▸ **BRIEF**:
Everything from the line that contains "rewrite En in" through the last line of the listing must be copied exactly, with both of those lines included and no others.

▸ **LISTED ENTRIES**:
-------------------------

(** C37: for a [length] that is within the slice, [CityHash128] never reads out of
    range (no panic) and its loops end, both halves of the digest are 64-bit
    values, and the digest is a function of the first [length] bytes only: a
    buffer that extends further, as the compressor's does, hashes the same. *)
Theorem CityHash128_total_local n s t :
  agree n s t → 0 ≤ n < 2 ^ 32 → same word128 (CityHash128 s n) (CityHash128 t n).
Proof.
  intros Ha Hn. pose proof Ha as (Hs & Ht & Hst). unfold CityHash128.
  destruct (16 <=? n) eqn:E16; [|destruct (8 <=? n) eqn:E8].
  - rewrite !slice_Some by lia. cbn [mbind option_bind]. lockstep.
    rewrite u32_small by lia. apply same_CityHash128WithSeed; [|lia].
    apply (agree_drop n 16) in Ha; [|lia]. destruct Ha as (Ha1 & Ha2 & Ha3).
    split_and!; [autorewrite with gomodel; autorewrite with gomodel in *; lia..|].
    rewrite !take_take, !Nat.min_l by lia. exact Ha3.
  - lockstep. apply same_CityHash128WithSeed; [by split|lia].
  - by apply same_CityHash128WithSeed.
Qed.

Lemma agree_refl s : agree (Z.of_nat (length s)) s s.
Proof. split_and!; [lia..|done]. Qed.

(** Feeding the chunks of a message through [Write], starting from [h]. *)
Definition write_all (h : City64.t) (chunks : list gostring) : City64.t :=
  foldl (λ h c, (City64.Write h c).2) h chunks.

Lemma write_all_spec h chunks :
  City64.cs (write_all h chunks) = City64.cs h ++ concat chunks.
Proof.
  revert h. induction chunks as [|c chunks IH]; intros h; cbn.
  - by rewrite app_nil_r.
  - unfold write_all in IH. rewrite IH. simpl. by rewrite app_assoc.
Qed.
(** A mark [sigil :: m]. *)
Lemma mark_step fuel m r pre last b u :
  m ≠ [] → Forall (λ b, p b = true) m → match r with b :: _ => p b = false | [] => True end →
  mark_ok fuel r → length (m ++ r) ≤ fuel → mark_inv (MkMark last b u (of_ctx Raw)) pre →
  ∃ s', bind_marks_loop sigil p first params (S fuel) (pre ++ sigil :: m ++ r) (length pre)
          (MkMark last b u (of_ctx Raw)) = Some s'
    ∧ mark_inv s' (pre ++ sigil :: m ++ r)
    ∧ let ps := Mark (sigil :: m) :: mark_pieces sigil p fuel Raw false r in
      pending (m_last s') (m_buf s') (pre ++ sigil :: m ++ r)
      = pending last b pre ++ flat_map (render_mark params) ps
    ∧ m_unbind s' = u ∪ unknown_marks params ps.
Proof.
  intros Hne Hm Hr IH Hf (H1 & H2 & H3). cbn in H1, H2, H3.
  cbn [bind_marks_loop]. rewrite lookup_length_app, inProtectedContext_of_ctx, beq_refl, lookup_after.
  assert (match head (m ++ r) with Some d => p d | None => false end = true) as ->.
  { destruct Hm as [|x m Hx Hm]; [done|]. exact Hx. }
  cbn [is_raw negb andb].
  rewrite scan_mark; [|done|done|done|rewrite (length_app pre); cbn [length]; lia].
  rewrite slice_Some by (rewrite ?length_app; simpl; rewrite ?length_app; lia).
  replace (length pre + 1 + length m - length pre) with (S (length m)) by lia.
  rewrite drop_app_length. cbn [take]. rewrite take_app_length. cbn [mbind option_bind].
  rewrite cut_app by lia. cbn [mbind option_bind].
  replace (length pre + 1 + length m - 1 + 1) with (length (pre ++ sigil :: m))
    by (rewrite length_app; simpl; lia).
  set (pre' := pre ++ sigil :: m).
  replace (pre ++ sigil :: m ++ r) with (pre' ++ r) by (unfold pre'; by rewrite <- app_assoc).
  assert (Z.of_nat (length pre + 1 + length m - 1) = Z.of_nat (length pre') - 1)%Z as ->
    by (unfold pre'; rewrite length_app; simpl; lia).
  assert (odd_bs pre' = false) as Ho.
  { apply odd_bs_plain; [done|]. constructor; [done|]. eapply Forall_impl; [exact Hm|apply p_plain]. }
  assert (∀ bf, pending (Z.of_nat (length pre') - 1) bf pre' = bf) as Hpend.
  { intros bf. unfold pending. rewrite drop_ge by lia. apply app_nil_r. }
  assert (1 ≤ length pre') as Hlen by (unfold pre'; rewrite length_app; simpl; lia).
  destruct (params !! (sigil :: m)) as [value|] eqn:Ev.
  - destruct (IH pre' Raw (MkMark (Z.of_nat (length pre') - 1)
      ((b ++ drop (Z.to_nat (last + 1)) pre) ++ value) u (of_ctx Raw))) as (s' & E & Hi & Hp & Hu).
    { rewrite length_app in Hf. lia. } { done. } { split; cbn; [lia|]. split; [lia|]. lia. }
    exists s'. cbn [m_last m_buf m_unbind] in Hp, Hu. rewrite Ho, Hpend in *. split; [exact E|]. split; [done|].
    rewrite unknown_cons, decide_True by (rewrite Ev; by eexists). split.
    + rewrite Hp. cbn [flat_map render_mark]. rewrite Ev. simpl. unfold pending. by rewrite <- !app_assoc.
    + rewrite Hu. clear. set_solver.
  - destruct (IH pre' Raw (MkMark (Z.of_nat (length pre') - 1)
      (b ++ drop (Z.to_nat (last + 1)) pre) ({[sigil :: m]} ∪ u) (of_ctx Raw))) as (s' & E & Hi & Hp & Hu).
    { rewrite length_app in Hf. lia. } { done. } { split; cbn; [lia|]. split; [lia|]. lia. }
    exists s'. cbn [m_last m_buf m_unbind] in Hp, Hu. rewrite Ho, Hpend in *. split; [exact E|]. split; [done|].
    rewrite unknown_cons, decide_False by (rewrite Ev; by intros [? ?]). split.
    + rewrite Hp. cbn [flat_map render_mark]. rewrite Ev. simpl. unfold pending. by rewrite <- !app_assoc.
    + rewrite Hu. clear. set_solver.
Qed.

Lemma mark_ok_all fuel suf : mark_ok fuel suf.
Proof.
  revert suf. induction fuel as [|fuel IH]; intros suf pre c [last b u st] Hf Hst Hinv; simpl in Hst; subst st.
  all: destruct suf as [|x suf]; try (simpl in Hf; lia).
  1-2: eexists; split; [cbn [bind_marks_loop]; by rewrite app_nil_r, lookup_ge_None_2|];
    rewrite app_nil_r; (split; [exact Hinv|]); cbn; rewrite app_nil_r; split; [done|];
    unfold unknown_marks; simpl; clear; set_solver.
  cbn [mark_pieces m_last m_buf m_unbind]. simpl in Hf.
  destruct (is_raw c && beq x sigil && match suf with d :: _ => p d | [] => false end) eqn:Em.
  - apply andb_true_iff in Em as [[Hc Hx]%andb_true_iff Hd]. apply beq_true in Hx as ->.
    destruct c; try done. destruct (span p suf) as [m r] eqn:Es.
    apply span_spec in Es as (-> & Hm & Hr).
    apply mark_step; [|exact Hm|exact Hr|apply IH|lia|exact Hinv].
    intros ->. cbn [app] in Hd. destruct r as [|d r]; [done|]. by rewrite Hd in Hr.
  - cbn [bind_marks_loop]. rewrite lookup_length_app, inProtectedContext_of_ctx, negb_involutive, lookup_after.
    replace (match head suf with Some d => p d | None => false end)
      with (match suf with d :: _ => p d | [] => false end) by (by destruct suf).
    rewrite Em, update_step.
    destruct (lex_step c (odd_bs pre) x (head suf)) as [c' two] eqn:El. cbn [mbind option_bind].
    assert (mark_inv (MkMark last b u (of_ctx c')) pre) as Hinv' by exact Hinv.
    destruct two.
    + apply lex_step_two in El as (b2 & Hs & Hb2 & _). destruct suf as [|b2' suf]; [done|].
      injection Hs as ->. rewrite snoc2_app.
      destruct (mark_ok_skip fuel [x; b2] suf pre c' last b u (IH suf) ltac:(simpl in Hf; lia) Hinv')
        as (s' & E & Hi & Hp & Hu).
      replace (length pre + 1 + 1) with (length (pre ++ [x; b2])) by (rewrite length_app; simpl; lia).
      exists s'. split; [exact E|]. split; [exact Hi|].
      assert (odd_bs (pre ++ [x; b2]) = false) as Ho.
      { change [x; b2] with ([x] ++ [b2]). rewrite app_assoc, odd_bs_snoc. unfold next_odd. by rewrite Hb2. }
      rewrite Ho in Hp, Hu. split; [exact Hp|]. rewrite Hu, !unknown_cons. clear. set_solver.
    + rewrite snoc_app.
      destruct (mark_ok_skip fuel [x] suf pre c' last b u (IH suf) ltac:(lia) Hinv')
        as (s' & E & Hi & Hp & Hu).
      replace (length pre + 1) with (length (pre ++ [x])) by (by rewrite length_app).
      exists s'. split; [exact E|]. split; [exact Hi|]. rewrite odd_bs_snoc in Hp, Hu.
      destruct suf as [|b2 suf]; [|split; [exact Hp|]; rewrite Hu, unknown_cons; clear; set_solver].
      assert (mark_pieces sigil p fuel c' (next_odd (odd_bs pre) x) [] = []) as En by (by destruct fuel).
      rewrite En in Hp, Hu. split; [exact Hp|]. rewrite Hu, unknown_cons. clear. set_solver.
Qed.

-------------------------

▸ **EXERCISE RESPONSE**:
      rewrite En in Hp, Hu. split; [exact Hp|]. rewrite Hu, unknown_cons. clear. set_solver.
Qed.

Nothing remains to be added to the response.